[Opening Excerpted records section]

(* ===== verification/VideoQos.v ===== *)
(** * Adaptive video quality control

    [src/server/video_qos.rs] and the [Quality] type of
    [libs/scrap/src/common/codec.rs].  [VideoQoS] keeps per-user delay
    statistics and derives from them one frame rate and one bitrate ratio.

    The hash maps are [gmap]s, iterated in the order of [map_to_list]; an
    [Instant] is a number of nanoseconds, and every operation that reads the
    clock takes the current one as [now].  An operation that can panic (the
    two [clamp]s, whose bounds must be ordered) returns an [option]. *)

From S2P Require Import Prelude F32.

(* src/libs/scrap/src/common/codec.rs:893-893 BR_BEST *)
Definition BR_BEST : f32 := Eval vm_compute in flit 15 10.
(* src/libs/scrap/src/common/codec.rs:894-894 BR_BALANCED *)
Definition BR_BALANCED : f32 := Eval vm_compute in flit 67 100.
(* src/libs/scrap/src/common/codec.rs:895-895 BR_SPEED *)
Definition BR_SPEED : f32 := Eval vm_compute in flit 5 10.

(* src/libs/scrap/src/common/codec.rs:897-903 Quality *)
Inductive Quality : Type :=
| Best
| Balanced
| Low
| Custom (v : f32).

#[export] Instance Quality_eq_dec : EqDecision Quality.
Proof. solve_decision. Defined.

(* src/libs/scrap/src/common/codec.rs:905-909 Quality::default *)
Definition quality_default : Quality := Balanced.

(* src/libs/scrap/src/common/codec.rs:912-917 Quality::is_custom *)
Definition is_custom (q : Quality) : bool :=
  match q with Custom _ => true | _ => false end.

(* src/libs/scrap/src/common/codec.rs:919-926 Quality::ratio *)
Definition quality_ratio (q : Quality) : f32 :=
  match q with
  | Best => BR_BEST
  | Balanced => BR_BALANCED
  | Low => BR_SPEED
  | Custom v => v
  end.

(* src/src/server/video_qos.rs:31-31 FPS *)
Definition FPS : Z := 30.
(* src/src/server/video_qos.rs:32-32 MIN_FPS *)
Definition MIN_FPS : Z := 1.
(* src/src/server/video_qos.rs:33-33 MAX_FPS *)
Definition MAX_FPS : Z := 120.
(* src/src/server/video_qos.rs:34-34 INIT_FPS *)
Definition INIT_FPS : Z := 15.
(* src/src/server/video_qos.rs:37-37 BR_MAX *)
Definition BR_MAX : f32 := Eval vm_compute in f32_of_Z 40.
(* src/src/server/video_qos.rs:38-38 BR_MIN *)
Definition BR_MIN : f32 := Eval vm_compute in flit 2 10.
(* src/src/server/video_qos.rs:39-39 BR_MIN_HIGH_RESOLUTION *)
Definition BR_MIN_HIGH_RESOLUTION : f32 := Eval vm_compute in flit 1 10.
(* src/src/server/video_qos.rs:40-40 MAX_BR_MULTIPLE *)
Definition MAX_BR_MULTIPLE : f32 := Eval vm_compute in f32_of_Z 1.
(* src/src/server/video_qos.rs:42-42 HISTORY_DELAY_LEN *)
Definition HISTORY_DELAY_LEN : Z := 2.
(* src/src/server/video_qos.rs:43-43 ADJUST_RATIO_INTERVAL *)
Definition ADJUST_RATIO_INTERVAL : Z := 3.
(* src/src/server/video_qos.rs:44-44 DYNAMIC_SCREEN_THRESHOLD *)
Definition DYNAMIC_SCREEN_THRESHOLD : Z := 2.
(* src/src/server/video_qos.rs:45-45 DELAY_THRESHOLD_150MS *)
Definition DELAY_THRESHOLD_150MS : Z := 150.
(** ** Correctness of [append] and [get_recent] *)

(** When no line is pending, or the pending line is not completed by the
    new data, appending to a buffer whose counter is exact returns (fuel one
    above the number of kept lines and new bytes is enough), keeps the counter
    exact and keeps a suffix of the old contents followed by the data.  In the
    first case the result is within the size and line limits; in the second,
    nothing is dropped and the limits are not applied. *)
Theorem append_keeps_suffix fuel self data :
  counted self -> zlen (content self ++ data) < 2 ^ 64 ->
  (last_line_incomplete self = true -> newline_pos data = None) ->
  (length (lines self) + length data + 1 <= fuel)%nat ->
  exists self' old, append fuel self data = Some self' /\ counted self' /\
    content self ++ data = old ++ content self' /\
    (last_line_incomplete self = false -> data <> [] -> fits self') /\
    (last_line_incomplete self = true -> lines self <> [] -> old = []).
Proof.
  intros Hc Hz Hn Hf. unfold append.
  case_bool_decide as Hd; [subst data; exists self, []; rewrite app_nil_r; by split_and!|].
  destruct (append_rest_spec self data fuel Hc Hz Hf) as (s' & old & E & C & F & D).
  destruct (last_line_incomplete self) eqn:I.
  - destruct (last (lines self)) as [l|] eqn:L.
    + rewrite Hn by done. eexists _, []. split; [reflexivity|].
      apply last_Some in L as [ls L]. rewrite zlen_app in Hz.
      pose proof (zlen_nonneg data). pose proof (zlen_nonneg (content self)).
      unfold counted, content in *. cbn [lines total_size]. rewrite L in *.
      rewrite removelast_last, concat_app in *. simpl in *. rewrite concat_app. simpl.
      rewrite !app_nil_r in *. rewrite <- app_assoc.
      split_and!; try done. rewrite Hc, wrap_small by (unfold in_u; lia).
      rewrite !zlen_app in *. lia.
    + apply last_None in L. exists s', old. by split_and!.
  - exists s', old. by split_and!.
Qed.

[Closing Excerpted records section]

» **Work order**
Look in the material above for the line with "Inductive Quality : Type" and the line with "Definition FPS : Z := 30.", and transcribe exactly those lines and all lines between them, nothing more.

» **Your solution**
Inductive Quality : Type :=
| Best
| Balanced
| Low
| Custom (v : f32).

#[export] Instance Quality_eq_dec : EqDecision Quality.
Proof. solve_decision. Defined.

(* src/libs/scrap/src/common/codec.rs:905-909 Quality::default *)
Definition quality_default : Quality := Balanced.

(* src/libs/scrap/src/common/codec.rs:912-917 Quality::is_custom *)
Definition is_custom (q : Quality) : bool :=
  match q with Custom _ => true | _ => false end.

(* src/libs/scrap/src/common/codec.rs:919-926 Quality::ratio *)
Definition quality_ratio (q : Quality) : f32 :=
  match q with
  | Best => BR_BEST
  | Balanced => BR_BALANCED
  | Low => BR_SPEED
  | Custom v => v
  end.

(* src/src/server/video_qos.rs:31-31 FPS *)
Definition FPS : Z := 30.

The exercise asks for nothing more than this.